Last week we loosely defined public-private partnerships (a.k.a. PFI, AFP) and how the concept of risk was used to justify much higher costs to the public.

This week we look at private versus public interest.

You can just see it now. Around the board room of one of Canada’s big banks well-heeled business people are discussing how to help out government:

“Geez, that Dalton McGuinty has it tough. He’s overspent his wad trying to give all those striving common people things like health care and education, and now he’s got a big debt,” says the Chair.

Says the earnest new board member: “Didn’t our industry actually crash the world economy and create this mess in the first…”

“Johnson!” says the Chair. “We agreed not to talk about that ever again. It was people who are sending their grubby little children to school and old people who needed hospitals that did this, not our Wall Street friends. Practice that.”

“Yeah, Johnson – tow the line!” says another.

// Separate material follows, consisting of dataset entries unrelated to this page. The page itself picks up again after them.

(* ===== verification/AggSigning.v ===== *)
(** * Signing with every wallet ([bdk-wallet-aggregate/src/signing.rs])

    A PSBT is filled in from the wallets' data, offered to each wallet, and only
    extracted if every input one of the wallets owns ended up finalized.  Slice
    indexing is explicit: an index out of range is [Panic], and the theorems rule
    it out. *)

From S2P Require Import Prelude Types Bdk AggTypes AggUtxo.
Import aggregate.

Module signing.
Section signing.
Context {K : Type} `{Countable K} {O : IterOrder K}.
Context {BTC : Bitcoin} {W P U Ev : Type} {BDK : Bdk W P U Ev}.
Implicit Types (wallets : gmap K W) (psbt : Psbt).

Definition is_finalized (input : PsbtInput) : bool :=
  match final_script_sig input with Some (_ :: _) => true | _ => false end ||
  match final_script_witness input with Some (_ :: _) => true | _ => false end.

(** The output an input spends, as the PSBT describes it. *)
Definition psbt_prevout (o : OutPoint) (input : PsbtInput) : option TxOut :=
  match witness_utxo input with
  | Some out => Some out
  | None => tx ← non_witness_utxo input; output tx !! Z.to_nat (vout o)
  end.

(** Whether a wallet owns the output [o] with that description. *)
Definition wallet_owns (o : OutPoint) (input : PsbtInput) (wallet : W) : bool :=
  bool_decide (is_Some (get_utxo wallet o)) ||
  match psbt_prevout o input with
  | Some out => wallet_is_mine wallet (script_pubkey out)
  | None => false
  end.

Definition is_owned_input psbt (index : nat) wallets : outcome Error bool :=
  txin ← expect (input (unsigned_tx psbt) !! index);
  inp ← expect (psbt_inputs psbt !! index);
  Ok (existsb (wallet_owns (previous_output txin) inp) (values wallets)).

“Sorry, my Mom is in the hospital, I’m a little distracted today.”

“I hope it is not one of those public hospitals,” says the Chair empathetically. “We can give you the name of a good private facility in Florida.”

“I’d appreciate that,” says Johnson.

“Now that Dalton has this big debt, we got to thinking how can we help him out?”

“Lower our interest rates and bank charges?” asks Johnson. The room erupts in laughter.

“Oh, Johnson,” says the Chair with a big smile.

“Send our own people in to tell government how to run things?” proposes another board member.

“No, we’ve pretty much covered that off already,” says the Chair. “I was thinking we can help the government by facilitating all that infrastructure that we, um, the public still needs.”

“We can afford to do that?” asks Johnson earnestly.

“Can we afford not to?” asks the Chair. “There are huge returns on these projects, and once they are built, we continue to profit for years.”

“That sounds more like helping ourselves,” says Johnson.

“We like to portray it as being of mutual interest,” says the Chair.

“Of course, these infrastructure projects would have to serve our needs and those of our corporate friends. Now take this project here. They want to build a new school to service this growing community,” he says, tapping a map. “We could build it there and make some money, but our developer friends are building new housing way over here. A new school could bring up the value of those houses and we’d all make a killing.”

“But wouldn’t that be out of the way for all the kids that live back there in the other neighborhood?” asks Johnson.

“That’s what those orange buses are for,” says the Chair.

Think this is far fetched? There is a long history of P3s where the public interest was set aside to help the private consortiums stay profitable.

Take Nova Scotia’s Highway 104. The highway was to speed up traffic between Truro and the provincial border with New Brunswick by re-routing 45 kilometers of the Trans-Canada Highway through what is called the Cobequid Pass. The old route through the Wentworth Valley was slow and prone to accidents due to the volume of traffic on it.

That 45-kilometer stretch was developed as a public-private partnership and a toll established at the southern end of the route. What the public didn’t know at the time was the province agreed to prohibit trucks from using the old route and promised to maintain a 30-kilometer an hour difference in the speed limit to keep traffic volumes up on the new route.

Similarly Highway 407 (north of Toronto) was originally built to relieve traffic from the more southern Highway 401, but the private company that has a 99-year lease uses the price of the tolls to send drivers back to the already congested 401. Whose interest is that? On top of all that, the province serves a unique role as debt enforcer for the highway. Even if the amount you owe is in dispute, it may stop you from getting your car license plate renewed.

What about our school example? There have been numerous examples where developers insisted on moving the location of new P3 schools to “accelerate real estate sales” in their developments. This includes the P3 Auguston Traditional Elementary School in Abbotsford BC. The developer had lobbied the government to put the school in their new development, shaving $500,000 from the construction costs to win that concession on location. In the end, according to media reports, only 20 students from that new development attended the school, while more than 200 others had to come from neighbouring districts. If the school had been situated on the basis of the students who would attend, instead of what best benefited the private developer, the location would have been different. In 2003 the Alberta School Boards Association expressed concern that P3 schools will mean a loss of control where schools are built.

Next week: Fool us once, twice, fool us some more.

One response to “P3s for Dummies Part II: Public infrastructure in the private interest

  1. This is good. One part is left out though. Corporations, employers etc. are getting a free ride on schools as well. They receive immense benefit from future workers being educated and trained but pay nothing. These kinds of hidden claims on public services make services appear as a drain on the economy. Teachers and other public services workers create value in the economy but most of it is drained away by free riders who pay nothing for it.